- [Record extracts]:
(* ===== verification/Decimal.v ===== *)
(** * Decimal texts

    The digits [pretty] writes for a number ([strconv.Itoa], [%d]) and the value
    of a text of digits. *)

From S2P Require Import Prelude Json.
Local Open Scope Z_scope.

Definition digit_val (c : ascii) : Z := byte_val c - 48.

(** The value of a text of digits, after the digits that make [acc]. *)
Definition dec_value (acc : Z) (s : bytes) : Z := foldl (λ a c, a * 10 + digit_val c) acc s.

Definition all_digits (s : bytes) : Prop := Forall (λ c, is_digit c = true) s.

Definition digits_of (c : Z) : bytes := to_bytes (pretty (Z.to_N c)).
Definition zeros (n : nat) : bytes := replicate n "0"%char.

(** ** Lemmas *)

Lemma digit_char (d : N) : (d < 10)%N →
  is_digit (pretty_N_char d) = true ∧ byte_val (pretty_N_char d) - 48 = Z.of_N d.
Proof.
  intros Hd. destruct d as [|p]; [done|]. do 4 (destruct p as [p|p|]; try done; try lia).
Qed.

Lemma digit_val_range c : is_digit c = true → 0 ≤ digit_val c ≤ 9.
Proof. unfold is_digit, digit_val. intros H. bool_props. lia. Qed.

Lemma dec_value_app acc s t : dec_value acc (s ++ t) = dec_value (dec_value acc s) t.
Proof. apply foldl_app. Qed.

Lemma dec_value_nonneg acc s : 0 ≤ acc → all_digits s → acc ≤ dec_value acc s.
Proof.
  intros Ha Hs. revert acc Ha. induction Hs as [|c s Hc _ IH]; intros acc Ha; [done|].
  cbn. pose proof (digit_val_range c Hc). specialize (IH (acc * 10 + digit_val c)). unfold dec_value in *. lia.
Qed.

Lemma dec_value_zeros acc n : dec_value acc (zeros n) = acc * 10 ^ Z.of_nat n.
Proof.
  revert acc. induction n as [|n IH]; intros acc; [cbn; lia|].
  change (dec_value acc (zeros (S n))) with (dec_value (acc * 10 + 0) (zeros n)).
  rewrite IH, Nat2Z.inj_succ, Z.pow_succ_r by lia. lia.
Qed.

Lemma all_digits_zeros n : all_digits (zeros n).
Proof. by apply Forall_replicate. Qed.

Lemma pretty_N_go_app (x : N) s : pretty_N_go x s = pretty_N_go x "" +:+ s.
Proof.
  revert s. induction (N.lt_wf_0 x) as [x _ IH]; intros s.
  destruct (decide (x = 0)%N) as [->|Hne]; [done|].
  rewrite (pretty_N_go_step x s), (pretty_N_go_step x "") by lia.
  assert (x `div` 10 < x)%N as Hlt by (apply N.div_lt; lia).
  rewrite (IH _ Hlt (String _ s)), (IH _ Hlt (String _ "")).
  apply (inj to_bytes). by rewrite !to_bytes_app, <-app_assoc.
Qed.

(** The digits of a number, the last one apart. *)
Lemma pretty_N_step (x : N) : (x ≠ 0)%N →
  to_bytes (pretty_N_go x "") = to_bytes (pretty_N_go (x `div` 10) "") ++ [pretty_N_char (x `mod` 10)].
Proof.
  intros Hx. rewrite pretty_N_go_step by lia. rewrite pretty_N_go_app, to_bytes_app. reflexivity.
Qed.

Lemma pretty_N_digits (x : N) :
  all_digits (to_bytes (pretty_N_go x "")) ∧ dec_value 0 (to_bytes (pretty_N_go x "")) = Z.of_N x.
Proof.
  induction (N.lt_wf_0 x) as [x _ IH]. destruct (decide (x = 0)%N) as [->|Hne]; [by split; [constructor|]|].
  destruct (digit_char (x `mod` 10)) as [H1 H2]; [apply N.mod_lt; lia|].
  destruct (IH (x `div` 10)%N) as [H3 H4]; [apply N.div_lt; lia|].
  rewrite pretty_N_step by done. split; [apply Forall_app_2; [done|by repeat constructor]|].
  rewrite dec_value_app, H4. cbn. unfold digit_val. rewrite H2.
  rewrite N2Z.inj_div, N2Z.inj_mod. change (Z.of_N 10) with 10. divlia.
Qed.

Lemma digits_of_all c : all_digits (digits_of c).
Proof.
  unfold digits_of, pretty, pretty_N. case_decide; [by repeat constructor|apply pretty_N_digits].
Qed.

Lemma digits_of_value c : 0 ≤ c → dec_value 0 (digits_of c) = c.
Proof.
  intros Hc. unfold digits_of, pretty, pretty_N. case_decide as Hz; [change (0 = c); lia|].
  destruct (pretty_N_digits (Z.to_N c)) as [_ ->]. lia.
Qed.

Lemma digits_of_cons c : ∃ d r, digits_of c = d :: r ∧ is_digit d = true.
Proof.
  pose proof (digits_of_all c) as H. destruct (digits_of c) as [|d r] eqn:E.
  - exfalso. unfold digits_of, pretty, pretty_N in E. case_decide as Hz; [done|].
    pose proof (pretty_N_step (Z.to_N c) Hz) as E2. rewrite E in E2. symmetry in E2.
    by apply app_eq_nil in E2 as [_ ?].
  - exists d, r. by inversion H.
Qed.

(** Multiplying by a power of ten appends zeros. *)
Lemma digits_of_mul10 c n : 0 < c → digits_of (c * 10 ^ Z.of_nat n) = digits_of c ++ zeros n.
Proof.
  intros Hc. induction n as [|n IH].
  - change (10 ^ Z.of_nat 0) with 1. by rewrite Z.mul_1_r, app_nil_r.
  - unfold zeros. rewrite replicate_S_end. fold (zeros n). rewrite app_assoc, <-IH.
    rewrite Nat2Z.inj_succ, Z.pow_succ_r by lia.
    replace (c * (10 * 10 ^ Z.of_nat n)) with (c * 10 ^ Z.of_nat n * 10) by lia.
    assert (0 < c * 10 ^ Z.of_nat n) as Hk by (apply Z.mul_pos_pos; [done|apply Z.pow_pos_nonneg; lia]).
    generalize dependent (c * 10 ^ Z.of_nat n). intros k _ Hk.
    unfold digits_of, pretty, pretty_N. rewrite !decide_False by lia.
    rewrite pretty_N_step by lia. f_equal.
    + do 2 f_equal. rewrite Z2N.inj_mul by lia. change (Z.to_N 10) with 10%N. apply N.div_mul. lia.
    + rewrite Z2N.inj_mul by lia. change (Z.to_N 10) with 10%N. by rewrite N.Div0.mod_mul.
Qed.

(** A number has as many digits as its size allows. *)
Lemma pretty_N_length (x : N) : (x ≠ 0)%N → 10 ^ (Z.of_nat (length (to_bytes (pretty_N_go x ""))) - 1) ≤ Z.of_N x.
Proof.
  induction (N.lt_wf_0 x) as [x _ IH]. intros Hx.
  rewrite pretty_N_step, length_app, Nat2Z.inj_add, Z.add_simpl_r by done.
  destruct (decide (x `div` 10 = 0)%N) as [->|Hq]; [change (1 ≤ Z.of_N x); lia|].
  specialize (IH (x `div` 10)%N ltac:(apply N.div_lt; lia) Hq). rewrite N2Z.inj_div in IH.
  change (Z.of_N 10) with 10 in IH. set (k := Z.of_nat _) in *.
  destruct (decide (k ≤ 0)) as [Hk|Hk]; [replace k with 0 by lia; change (1 ≤ Z.of_N x); lia|].
  replace k with (Z.succ (k - 1)) by lia. rewrite Z.pow_succ_r by lia. divlia.
Qed.

Lemma digits_of_length c n : 0 < c → c < 10 ^ n → 0 ≤ n → Z.of_nat (length (digits_of c)) ≤ n.
Proof.
  intros Hc Hlt Hn. unfold digits_of, pretty, pretty_N. rewrite decide_False by lia.
  pose proof (pretty_N_length (Z.to_N c) ltac:(lia)) as H. rewrite Z2N.id in H by lia.
  set (k := Z.of_nat _) in *. destruct (decide (k ≤ n)) as [|Hgt]; [done|]. exfalso.
  assert (10 ^ n ≤ 10 ^ (k - 1)) by (apply Z.pow_le_mono_r; lia). lia.
Qed.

- [Problem requirements]:
Exactly as written above, copy out all the records.

- [Worked solution]:
(* ===== verification/Decimal.v ===== *)
(** * Decimal texts

    The digits [pretty] writes for a number ([strconv.Itoa], [%d]) and the value
    of a text of digits. *)

From S2P Require Import Prelude Json.
Local Open Scope Z_scope.

Definition digit_val (c : ascii) : Z := byte_val c - 48.

(** The value of a text of digits, after the digits that make [acc]. *)
Definition dec_value (acc : Z) (s : bytes) : Z := foldl (λ a c, a * 10 + digit_val c) acc s.

Definition all_digits (s : bytes) : Prop := Forall (λ c, is_digit c = true) s.

Definition digits_of (c : Z) : bytes := to_bytes (pretty (Z.to_N c)).
Definition zeros (n : nat) : bytes := replicate n "0"%char.

(** ** Lemmas *)

Lemma digit_char (d : N) : (d < 10)%N →
  is_digit (pretty_N_char d) = true ∧ byte_val (pretty_N_char d) - 48 = Z.of_N d.
Proof.
  intros Hd. destruct d as [|p]; [done|]. do 4 (destruct p as [p|p|]; try done; try lia).
Qed.

Lemma digit_val_range c : is_digit c = true → 0 ≤ digit_val c ≤ 9.
Proof. unfold is_digit, digit_val. intros H. bool_props. lia. Qed.

Lemma dec_value_app acc s t : dec_value acc (s ++ t) = dec_value (dec_value acc s) t.
Proof. apply foldl_app. Qed.

Lemma dec_value_nonneg acc s : 0 ≤ acc → all_digits s → acc ≤ dec_value acc s.
Proof.
  intros Ha Hs. revert acc Ha. induction Hs as [|c s Hc _ IH]; intros acc Ha; [done|].
  cbn. pose proof (digit_val_range c Hc). specialize (IH (acc * 10 + digit_val c)). unfold dec_value in *. lia.
Qed.

Lemma dec_value_zeros acc n : dec_value acc (zeros n) = acc * 10 ^ Z.of_nat n.
Proof.
  revert acc. induction n as [|n IH]; intros acc; [cbn; lia|].
  change (dec_value acc (zeros (S n))) with (dec_value (acc * 10 + 0) (zeros n)).
  rewrite IH, Nat2Z.inj_succ, Z.pow_succ_r by lia. lia.
Qed.

Lemma all_digits_zeros n : all_digits (zeros n).
Proof. by apply Forall_replicate. Qed.

Lemma pretty_N_go_app (x : N) s : pretty_N_go x s = pretty_N_go x "" +:+ s.
Proof.
  revert s. induction (N.lt_wf_0 x) as [x _ IH]; intros s.
  destruct (decide (x = 0)%N) as [->|Hne]; [done|].
  rewrite (pretty_N_go_step x s), (pretty_N_go_step x "") by lia.
  assert (x `div` 10 < x)%N as Hlt by (apply N.div_lt; lia).
  rewrite (IH _ Hlt (String _ s)), (IH _ Hlt (String _ "")).
  apply (inj to_bytes). by rewrite !to_bytes_app, <-app_assoc.
Qed.

(** The digits of a number, the last one apart. *)
Lemma pretty_N_step (x : N) : (x ≠ 0)%N →
  to_bytes (pretty_N_go x "") = to_bytes (pretty_N_go (x `div` 10) "") ++ [pretty_N_char (x `mod` 10)].
Proof.
  intros Hx. rewrite pretty_N_go_step by lia. rewrite pretty_N_go_app, to_bytes_app. reflexivity.
Qed.

Lemma pretty_N_digits (x : N) :
  all_digits (to_bytes (pretty_N_go x "")) ∧ dec_value 0 (to_bytes (pretty_N_go x "")) = Z.of_N x.
Proof.
  induction (N.lt_wf_0 x) as [x _ IH]. destruct (decide (x = 0)%N) as [->|Hne]; [by split; [constructor|]|].
  destruct (digit_char (x `mod` 10)) as [H1 H2]; [apply N.mod_lt; lia|].
  destruct (IH (x `div` 10)%N) as [H3 H4]; [apply N.div_lt; lia|].
  rewrite pretty_N_step by done. split; [apply Forall_app_2; [done|by repeat constructor]|].
  rewrite dec_value_app, H4. cbn. unfold digit_val. rewrite H2.
  rewrite N2Z.inj_div, N2Z.inj_mod. change (Z.of_N 10) with 10. divlia.
Qed.

Lemma digits_of_all c : all_digits (digits_of c).
Proof.
  unfold digits_of, pretty, pretty_N. case_decide; [by repeat constructor|apply pretty_N_digits].
Qed.

Lemma digits_of_value c : 0 ≤ c → dec_value 0 (digits_of c) = c.
Proof.
  intros Hc. unfold digits_of, pretty, pretty_N. case_decide as Hz; [change (0 = c); lia|].
  destruct (pretty_N_digits (Z.to_N c)) as [_ ->]. lia.
Qed.

Lemma digits_of_cons c : ∃ d r, digits_of c = d :: r ∧ is_digit d = true.
Proof.
  pose proof (digits_of_all c) as H. destruct (digits_of c) as [|d r] eqn:E.
  - exfalso. unfold digits_of, pretty, pretty_N in E. case_decide as Hz; [done|].
    pose proof (pretty_N_step (Z.to_N c) Hz) as E2. rewrite E in E2. symmetry in E2.
    by apply app_eq_nil in E2 as [_ ?].
  - exists d, r. by inversion H.
Qed.

(** Multiplying by a power of ten appends zeros. *)
Lemma digits_of_mul10 c n : 0 < c → digits_of (c * 10 ^ Z.of_nat n) = digits_of c ++ zeros n.
Proof.
  intros Hc. induction n as [|n IH].
  - change (10 ^ Z.of_nat 0) with 1. by rewrite Z.mul_1_r, app_nil_r.
  - unfold zeros. rewrite replicate_S_end. fold (zeros n). rewrite app_assoc, <-IH.
    rewrite Nat2Z.inj_succ, Z.pow_succ_r by lia.
    replace (c * (10 * 10 ^ Z.of_nat n)) with (c * 10 ^ Z.of_nat n * 10) by lia.
    assert (0 < c * 10 ^ Z.of_nat n) as Hk by (apply Z.mul_pos_pos; [done|apply Z.pow_pos_nonneg; lia]).
    generalize dependent (c * 10 ^ Z.of_nat n). intros k _ Hk.
    unfold digits_of, pretty, pretty_N. rewrite !decide_False by lia.
    rewrite pretty_N_step by lia. f_equal.
    + do 2 f_equal. rewrite Z2N.inj_mul by lia. change (Z.to_N 10) with 10%N. apply N.div_mul. lia.
    + rewrite Z2N.inj_mul by lia. change (Z.to_N 10) with 10%N. by rewrite N.Div0.mod_mul.
Qed.

(** A number has as many digits as its size allows. *)
Lemma pretty_N_length (x : N) : (x ≠ 0)%N → 10 ^ (Z.of_nat (length (to_bytes (pretty_N_go x ""))) - 1) ≤ Z.of_N x.
Proof.
  induction (N.lt_wf_0 x) as [x _ IH]. intros Hx.
  rewrite pretty_N_step, length_app, Nat2Z.inj_add, Z.add_simpl_r by done.
  destruct (decide (x `div` 10 = 0)%N) as [->|Hq]; [change (1 ≤ Z.of_N x); lia|].
  specialize (IH (x `div` 10)%N ltac:(apply N.div_lt; lia) Hq). rewrite N2Z.inj_div in IH.
  change (Z.of_N 10) with 10 in IH. set (k := Z.of_nat _) in *.
  destruct (decide (k ≤ 0)) as [Hk|Hk]; [replace k with 0 by lia; change (1 ≤ Z.of_N x); lia|].
  replace k with (Z.succ (k - 1)) by lia. rewrite Z.pow_succ_r by lia. divlia.
Qed.

Lemma digits_of_length c n : 0 < c → c < 10 ^ n → 0 ≤ n → Z.of_nat (length (digits_of c)) ≤ n.
Proof.
  intros Hc Hlt Hn. unfold digits_of, pretty, pretty_N. rewrite decide_False by lia.
  pose proof (pretty_N_length (Z.to_N c) ltac:(lia)) as H. rewrite Z2N.id in H by lia.
  set (k := Z.of_nat _) in *. destruct (decide (k ≤ n)) as [|Hgt]; [done|]. exfalso.
  assert (10 ^ n ≤ 10 ^ (k - 1)) by (apply Z.pow_le_mono_r; lia). lia.
Qed.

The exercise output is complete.